Bathocyroe fosteri

Bathocyroe fosteri is a species of lobate ctenophore found at intermediate depths in all the world's oceans.[1] The species is very common and abundant near the Mid-Atlantic Ridge. It typically measures about two inches tall. It is bioluminescent. This deep-sea comb jelly is named for Alvin (DSV-2) pilot Dudley Foster, who collected the first specimens.

Bathocyroe fosteri
Scientific classification
Kingdom: Animalia
Phylum: Ctenophora
Class: Tentaculata
Order: Lobata
Family: Bathocyroidae
Genus: Bathocyroe
Species:
B. fosteri
Binomial name
Bathocyroe fosteri
L.P. Madin and G.R. Harbison, 1978

Life Cycle: Ctenophores reproduce sexually. Self-fertilization is somewhat rare and is known only to appear in the genus Mnemiopsis. A single species, Tjalfiella tristoma, is viviparous; that is, the young grow in a womb.

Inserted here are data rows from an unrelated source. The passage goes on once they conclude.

(** ** Writing the two files *)

Lemma write_all s ds f bs :
  contents s ds -> hdr_ok (hdr f) -> numBytes (hdr f) = Z.of_nat (length bs) -> Forall is_byte bs ->
  exists s' ds', WriteAt uninit f bs (Z.of_nat (length bs)) 0 s = Ok (Z.of_nat (length bs), s') /\
    contents s' ds' /\ same_outside (data_secs (hdr f)) ds ds' /\ file_data ds' (hdr f) = bs.
Proof.
  intros Hc Hok Hn Hb. destruct (hdr_ok_i32 _ Hok) as [H32 _].
  destruct (WriteAt_spec uninit s ds f bs (Z.of_nat (length bs)) 0 Hc Hok)
    as (s' & ds' & E & Hc' & Ho & Hd); [lia | rewrite Hn in H32; done | lia | done | ].
  assert (trimmed (hdr f) (Z.of_nat (length bs)) 0 = Z.of_nat (length bs)) as Et.
  { unfold trimmed. rewrite Hn. destruct ((Z.of_nat (length bs) <=? 0) || (Z.of_nat (length bs) <=? 0)) eqn:Eb; [ | lia].
    apply orb_true_iff in Eb as [? | ?]; bool_prop; lia. }
  rewrite Et in E, Hd. exists s', ds'. split_and!; [done | done | | ].
  - intros n Hn0 Hx. apply Ho. by rewrite Z2Nat.id.
  - rewrite Hd. change (Z.to_nat 0) with 0%nat. rewrite Nat2Z.id, take_0, (take_ge bs) by done.
    rewrite drop_ge by (rewrite length_file_data, Hn; lia). by rewrite app_nil_r.
Qed.

Lemma directory_flush s ds f t :
  contents s ds -> hdr_ok (hdr f) -> numBytes (hdr f) = DirectoryFileSize ->
  length t = Z.to_nat NumDirEntries -> Forall entry_wf t ->
  exists s' ds', Directory_WriteBack uninit (mkDirectory NumDirEntries t) f s = Ok (tt, s') /\
    contents s' ds' /\ same_outside (data_secs (hdr f)) ds ds' /\ file_data ds' (hdr f) = table_bytes t.
Proof.
  intros Hc Hok Hn Hl Hw. pose proof (length_table_bytes t Hw) as Hlen. rewrite Hl in Hlen.
  change (20 * Z.to_nat NumDirEntries)%nat with 200%nat in Hlen.
  destruct (write_all s ds f (table_bytes t) Hc Hok) as (s' & ds' & E & ? & ? & ?);
    [by rewrite Hn, Hlen | by apply table_bytes_byte | ].
  exists s', ds'. split; [ | done]. unfold Directory_WriteBack, mbind, stM_bind. cbn [table tableSize].
  rewrite Hlen in E. change (NumDirEntries * sizeof_DirectoryEntry) with (Z.of_nat 200). by rewrite E.
Qed.

Lemma bitmap_flush s ds f bm o :
  contents s ds -> hdr_ok (hdr f) -> numBytes (hdr f) = FreeMapFileSize -> free_map bm o ->
  exists s' ds', Bitmap_WriteBack uninit bm f s = Ok (tt, s') /\
    contents s' ds' /\ same_outside (data_secs (hdr f)) ds ds' /\ file_data ds' (hdr f) = ints_bytes (words bm).
Proof.
  intros Hc Hok Hn Hf. destruct (fm_wf _ _ Hf) as [_ Hw Hl _]. rewrite (fm_size _ _ Hf) in Hw.
  assert (numWords bm = 32) as Hnw by (rewrite Hw; reflexivity).
  assert (length (ints_bytes (words bm)) = 128%nat) as Hlen by (rewrite length_ints_bytes; lia).
  destruct (write_all s ds f (ints_bytes (words bm)) Hc Hok) as (s' & ds' & E & ? & ? & ?);
    [by rewrite Hn, Hlen | apply ints_bytes_byte | ].
  exists s', ds'. split; [ | done]. unfold Bitmap_WriteBack, mbind, stM_bind. rewrite Hnw.
  rewrite Hlen in E. change (32 * 4) with (Z.of_nat 128). by rewrite E.
Qed.

(** ** Whose sector is it *)

Lemma inv_state s s' fs ds t bm : fs_inv s fs ds t bm -> contents s' ds -> fs_inv s' fs ds t bm.
Proof. by intros [_ ? ? ? ? ? ? ? ?] Hc. Qed.
(** [SelfTestHelper] of threads/synchlist.cc *)
Definition SynchListHelper : list instr :=
  concat (replicate 10 [SynchRemoveFront ping_list; AppendGot this_list]).

Definition test_procs (func : nat) (arg : Z) : list instr :=
  match func with
  | 0%nat => SimpleThread arg
  | 1%nat => SemaphoreHelper
  | _ => SynchListHelper
  end.

Definition Thread_SelfTest : list instr := [Fork 0 1; Yield] ++ SimpleThread 0.

Definition Semaphore_SelfTest : list instr :=
  [AssertValue this_sem 0; NewSemaphore ping_sem 0; Fork 1 0] ++
  concat (replicate 10 [V ping_sem; P this_sem]) ++ [DeleteSemaphore ping_sem].

Definition SynchList_SelfTest (val : Z) : list instr :=
  [AssertEmpty this_list; NewSynchList ping_list 1010 1011 1012; Fork 2 0] ++
  concat (replicate 10 [SynchAppend ping_list val; SynchRemoveFront this_list; AssertGot val]) ++
  [DeleteSynchList ping_list].

(** [Kernel::ThreadSelfTest] without the library tests. *)
Definition ThreadSelfTest : list instr :=
  Thread_SelfTest ++
  NewSemaphore this_sem 0 :: Semaphore_SelfTest ++ [DeleteSemaphore this_sem] ++
  NewSynchList this_list 1020 1021 1022 :: SynchList_SelfTest 9 ++ [DeleteSynchList this_list].

(** The kernel as [Kernel::Initialize] leaves it, with the devices of [D] and
    nothing pending but what [p] lists: the main thread is about to enable
    interrupts and go on with [main]. *)
Definition new_kernel {D} (d : D) (rs : bool) (p : list PendingInterrupt) (m : option Machine)
    (main : list instr) : Kern D :=
  mkKern {[ 0%nat := mkThread None RUNNING (replicate (Z.to_nat NumTotalRegs) 0) None
              (SetLevel_ IntOn :: main ++ [Halt]) 0 ]}
    0 (mkScheduler [] None) (mkInterrupt IntOff p false false SystemMode) (mkStats 0 0 0 0)
    (mkTimer rs false) ∅ ∅ ∅ ∅ 2000 m d [].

After the fertilized eggs have divided twice, the ctenophore's later body symmetry has already been set. They develop over a free-floating cydippea state, which looks very similar between all ctenophores and sometimes is labeled as a larva, although usually in reality it already represents a miniature version of what the creature will grow up to be. Among some extremely specialized groups, such as platyctenides, the cydippea and adult forms do, however, take separate ecological niches, so that the 'larva' label is more appropriate.